Tungsten oxysulfide nanosheets for highly sensitive and selective NH3 sensing

Abstract

The detection of ammonia is in high demand on account of its deleteriousness and inflammability, affecting human health and the environment. However, there still remain challenges in the sensing of ammonia with simultaneous high response, fast kinetics, selectivity and low operation temperature. Herein, ultrathin tungsten oxysulfide (WS₂|O) nanosheets are fabricated through a one-step hydrothermal process and employed for NH₃ sensing.

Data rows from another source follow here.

(* ===== verification/Runs.v ===== *)
(** * Runs: executing the application on a list of events

    [run] of [Game] executes events; this file relates it to the step
    relation, and adds scripts: a player's actions named by what is on the
    screen (the card at a position of the grid, the pending callback) rather
    than by the values the events carry.  The worlds a script reaches from a
    fresh mount are the concrete worlds the theorems of the development are
    tried on. *)

From S2P Require Import Prelude Types Shuffle Board Storage Engine App GameUI.
From S2P Require Import Game Invariant.

(** ** [run] and the step relation *)

Lemma run_rtc evs w w' : run evs w = Some w' → rtc step w w'.
Proof.
  revert w. induction evs as [|[ev d] evs IH]; intros w Hrun; simpl in Hrun.
  - by simplify_eq.
  - case_decide; [|done]. eapply rtc_l; [by constructor|by apply IH].
Qed.

Lemma run_app evs evs' w : run (evs ++ evs') w = run evs w ≫= run evs'.
Proof.
  revert w. induction evs as [|[ev d] evs IH]; intros w; simpl; [done|].
  by case_decide.
Qed.

Lemma run_cons ev d evs w w' :
  run ((ev, d) :: evs) w = Some w' ↔ enabled ev w ∧ run evs (react ev d w) = Some w'.
Proof. simpl. case_decide; naive_solver. Qed.

Lemma run_reachable evs w w' : reachable w → run evs w = Some w' → reachable w'.
Proof.
  intros [store Hw] Hrun. exists store. etrans; [done|by eapply run_rtc].
Qed.

Lemma run_inv evs w w' : world_inv w → run evs w = Some w' → world_inv w'.
Proof. intros Hw Hrun. eapply invariant_rtc; [done|by eapply run_rtc]. Qed.

(** Every reachable world is the end of a run. *)
Lemma rtc_run w w' : rtc step w w' → ∃ evs, run evs w = Some w'.
Proof.
  induction 1 as [w|w w' w'' [ev d ? Hen] _ [evs IH]]; [by exists []|].
  exists ((ev, d) :: evs). by apply run_cons.
Qed.

Lemma reachable_run w :
  reachable w ↔ ∃ store evs, run evs (initialWorld store) = Some w.
Proof.
  split.
  - intros [store [evs Hrun]%rtc_run]. by exists store, evs.
  - intros (store & evs & Hrun). exists store. by eapply run_rtc.
Qed.

(** ** Scripts *)

Inductive Action :=
  | Press (b : Button)
  | Flip (index : nat)
  | Expire
  | Second.

(** The card shown at a position of the grid. *)
Definition cardAt (index : nat) (w : World) : Card :=
  default (mkCard "" "" false false) (cards (engine w) !! index).

Definition eventOf (a : Action) (w : World) : Event :=
  match a with
  | Press b => ClickButton b
  | Flip index => ClickCard (cardAt index w)
  | Expire => TimeoutFires 0
  | Second => Tick
  end.

Fixpoint play (d : Draws) (script : list Action) (w : World) : option World :=
  match script with
  | [] => Some w
  | a :: script' =>
      if decide (enabled (eventOf a w) w)
      then play d script' (react (eventOf a w) d w) else None
  end.

Lemma play_rtc d script w w' : play d script w = Some w' → rtc step w w'.
Proof.
  revert w. induction script as [|a script IH]; intros w Hplay; simpl in Hplay.
  - by simplify_eq.
  - case_decide; [|done]. eapply rtc_l; [by constructor|by apply IH].
Qed.

(** The events a script delivers. *)
Fixpoint eventsOf (d : Draws) (script : list Action) (w : World)
    : list (Event * Draws) :=
  match script with
  | [] => []
  | a :: script' =>
      (eventOf a w, d) :: eventsOf d script' (react (eventOf a w) d w)
  end.

Lemma run_eventsOf d script w : run (eventsOf d script w) w = play d script w.
Proof.
  revert w. induction script as [|a script IH]; intros w; simpl; [done|].
  by case_decide.
Qed.

(** ** The worlds of a first game *)

(** With no draws the deal takes the first [PAIRS_COUNT] emojis of the pool
    in order, twice: the cards at [i] and [i + PAIRS_COUNT] are a pair. *)
Definition plainDraws : Draws := mkDraws [] [].

Definition mounted : World := initialWorld None.

Definition after (script : list Action) : World :=
  default mounted (play plainDraws script mounted).

Lemma after_reachable script :
  is_Some (play plainDraws script mounted) → reachable (after script).
Proof.
  intros [w Hplay]. unfold after. rewrite Hplay. exists None.
  by eapply play_rtc.
Qed.

Lemma after_rtc script :
  is_Some (play plainDraws script mounted) → rtc step mounted (after script).
Proof.
  intros [w Hplay]. unfold after. rewrite Hplay. by eapply play_rtc.
Qed.

Lemma after_inv script :
  is_Some (play plainDraws script mounted) → world_inv (after script).
Proof.
  intros [w Hplay]. unfold after. rewrite Hplay.
  eapply invariant_rtc; [apply initialWorld_inv|by eapply play_rtc].
Qed.

Lemma after_run script :
  is_Some (play plainDraws script mounted) →
  run (eventsOf plainDraws script mounted) mounted = Some (after script).
Proof. intros [w Hplay]. unfold after. by rewrite run_eventsOf, Hplay. Qed.

Lemma mounted_reachable : reachable mounted.
Proof. by exists None. Qed.

(** Decides a closed proposition by evaluation. *)
Ltac by_compute := apply (bool_decide_unpack _); vm_compute; exact I.

(** One card face up. *)
Definition oneUp : list Action := [Press StartGame; Flip 0].

(** A matching pair face up, its callback pending. *)
Definition pairUp : list Action := [Press StartGame; Flip 0; Flip 8].

(** A matching pair, matched. *)
Definition pairDone : list Action := pairUp ++ [Expire].

(** A pair that does not match face up, its callback pending. *)
Definition oddUp : list Action := [Press StartGame; Flip 0; Flip 1].

(** A pair that did not match turned back, then a matching pair face up. *)
Definition twoTurns : list Action :=
  [Press StartGame; Flip 0; Flip 1; Expire; Flip 0; Flip 8].

(** Turning the pair at [i] and [i + PAIRS_COUNT], and waiting. *)
Definition takePair (i : nat) : list Action :=
  [Flip i; Flip (i + PAIRS_COUNT); Expire].

(** A whole game without a mistake. *)
Definition perfectGame : list Action :=
  Press StartGame :: (seq 0 PAIRS_COUNT ≫= takePair).

Lemma oneUp_plays : is_Some (play plainDraws oneUp mounted).
Proof. vm_compute. by eexists. Qed.

Lemma pairUp_plays : is_Some (play plainDraws pairUp mounted).
Proof. vm_compute. by eexists. Qed.

Lemma pairDone_plays : is_Some (play plainDraws pairDone mounted).
Proof. vm_compute. by eexists. Qed.

Lemma oddUp_plays : is_Some (play plainDraws oddUp mounted).
Proof. vm_compute. by eexists. Qed.

Lemma twoTurns_plays : is_Some (play plainDraws twoTurns mounted).
Proof. vm_compute. by eexists. Qed.

Lemma perfectGame_plays : is_Some (play plainDraws perfectGame mounted).
Proof. vm_compute. by eexists. Qed.
(* ===== verification/Delivery.v ===== *)
(** * Delivery: what the browser delivers

    [Game.enabled] lets the browser deliver a click on any card of the
    grid.  The page is more careful: a matched card is switched off
    ([pointer-events-none] in [src/components/GameEngine.tsx]), so its click
    never arrives.  [Delivery] is the interface between the two: a delivery
    hands over only events that are enabled, and at least those that are
    gentle, that is, all but the clicks on matched cards.  The theorems of
    this file hold for every delivery: its runs are runs of [Game.run], and
    it reaches the worlds [Game.step] reaches, because the guard of
    [handleCardClick] turns away what the page would have switched off. *)

From S2P Require Import Prelude Types Shuffle Board Storage Engine App GameUI.
From S2P Require Import Game Invariant Runs.

Implicit Types (c : Card) (w : World) (d : Draws) (ev : Event).

(** ** What the browser delivers *)

(** A click on a card that is matched asks for more than the page
    promises: the card is switched off. *)
Definition gentle (ev : Event) : Prop :=
  match ev with
  | ClickCard c => isMatched c = false
  | _ => True
  end.

#[export] Instance gentle_dec ev : Decision (gentle ev).
Proof. destruct ev; simpl; apply _. Defined.

(** A delivery of events: only events that are enabled, and all of them
    that are gentle. *)
Class Delivery (deliver : Event → World → Prop) := {
  delivery_dec ev w :: Decision (deliver ev w);
  delivery_enabled ev w : deliver ev w → enabled ev w;
  delivery_gentle ev w : enabled ev w → gentle ev → deliver ev w;
}.

#[export] Instance enabled_Delivery : Delivery enabled.
Proof. by split; [apply _|..]. Qed.

(** [run], with the events of a delivery. *)
Fixpoint runWith (deliver : Event → World → Prop) `{!Delivery deliver}
    (evs : list (Event * Draws)) (w : World) : option World :=
  match evs with
  | [] => Some w
  | (ev, d) :: evs' =>
      if decide (deliver ev w) then runWith deliver evs' (react ev d w)
      else None
  end.

(** One event of a delivery. *)
Inductive stepWith (deliver : Event → World → Prop) : World → World → Prop :=
  | stepWith_event ev d w : deliver ev w → stepWith deliver w (react ev d w).

Definition reachableWith (deliver : Event → World → Prop) (w : World) : Prop :=
  ∃ store, rtc (stepWith deliver) (initialWorld store) w.

(** ** Clicks the guard turns away *)

Lemma react_rejected c d w :
  stable w → accepts (rendered w) c = false → react (ClickCard c) d w = w.
Proof.
  intros Hw Hacc. unfold react, handle, dispatch.
  rewrite handleCardClick_rejected by done.
  rewrite settle_stable_id; by destruct w.
Qed.

Lemma accepts_matched (e : Engine) (a : App) c :
  isMatched c = true → accepts (e, a) c = false.
Proof.
  intros Hm. unfold accepts. by rewrite Hm, andb_false_r.
Qed.

(** An event that is not gentle changes nothing. *)
Lemma react_rough ev d w : stable w → ¬ gentle ev → react ev d w = w.
Proof.
  destruct ev as [|c| |]; simpl; [done| |done..]. intros Hw Hm.
  apply react_rejected, accepts_matched; [done|]. by destruct (isMatched c).
Qed.

(** ** Every delivery *)

Section delivery.
Context `{!Delivery deliver}.

Lemma runWith_run evs w w' :
  runWith deliver evs w = Some w' → run evs w = Some w'.
Proof.
  revert w. induction evs as [|[ev d] evs IH]; intros w; [done|]. simpl.
  case_decide as Hev; [|done]. apply delivery_enabled in Hev.
  rewrite decide_True by done. apply IH.
Qed.

Lemma stepWith_step w w' : stepWith deliver w w' → step w w'.
Proof. intros Hstep. destruct Hstep. constructor. by apply delivery_enabled. Qed.

(** A step of the game is a step of the delivery, or changes nothing. *)
Lemma step_stepWith w w' :
  stable w → step w w' → w' = w ∨ stepWith deliver w w'.
Proof.
  intros Hw Hstep. destruct Hstep as [ev d' w Hev].
  destruct (decide (gentle ev)) as [Hg|Hg].
  - right. constructor. by apply delivery_gentle.
  - left. by apply react_rough.
Qed.

Lemma rtc_stepWith_step w w' : rtc (stepWith deliver) w w' → rtc step w w'.
Proof. apply rtc_subrel. intros ??. apply stepWith_step. Qed.

Lemma rtc_step_stepWith w w' :
  world_inv w → rtc step w w' → rtc (stepWith deliver) w w'.
Proof.
  intros Hinv Hrtc. revert w' Hrtc. apply rtc_ind_r; [done|].
  intros w' w'' Hrtc Hstep IH.
  destruct (invariant_rtc w w' Hinv Hrtc) as [_ Hstable].
  destruct (step_stepWith w' w'' Hstable Hstep) as [->|Hstep'];
    [done|by eapply rtc_r].
Qed.

(** The delivery reaches the worlds of the game. *)
Lemma reachableWith_reachable w : reachableWith deliver w ↔ reachable w.
Proof.
  split; intros [store Hrtc]; exists store.
  - by apply rtc_stepWith_step.
  - by apply rtc_step_stepWith; [apply initialWorld_inv|].
Qed.

End delivery.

The incorporation of oxygen is found to retain the nanosheet morphology and WS₂ phase, offering interesting possibilities for tuning electronic states and the redox reaction with target molecules. With exposure to different gases, the WS₂|O nanosheets exhibit superior sensing responses (resistance ratio 450.23%, 100 ppm NH₃) at 125 °C in comparison to their counterparts, including WS₂/WO₃ composites and WS₂ nanosheets. In the meantime, such a WS₂|O sensor also achieves high selectivity to NH₃ gas as well as excellent sensing repeatability. The enhanced sensing behaviors could be readily understood from the strong electron-accepting characteristics and efficient ammonia adsorption arising from the incorporated oxygen with high electronegativity. Furthermore, density functional theory (DFT) calculations were performed to elucidate the enhanced ammonia sensing mechanism, evidencing the greater charge transfer and higher NH₃ absorption energy (−0.258 eV) of WS₂|O compared to those of WS₂ (−0.172 eV) and WO₃ (−0.170 eV). The strategy of incorporating nonmetallic elements developed here may have great potential for tuning the electronic states of materials towards advanced gas sensors.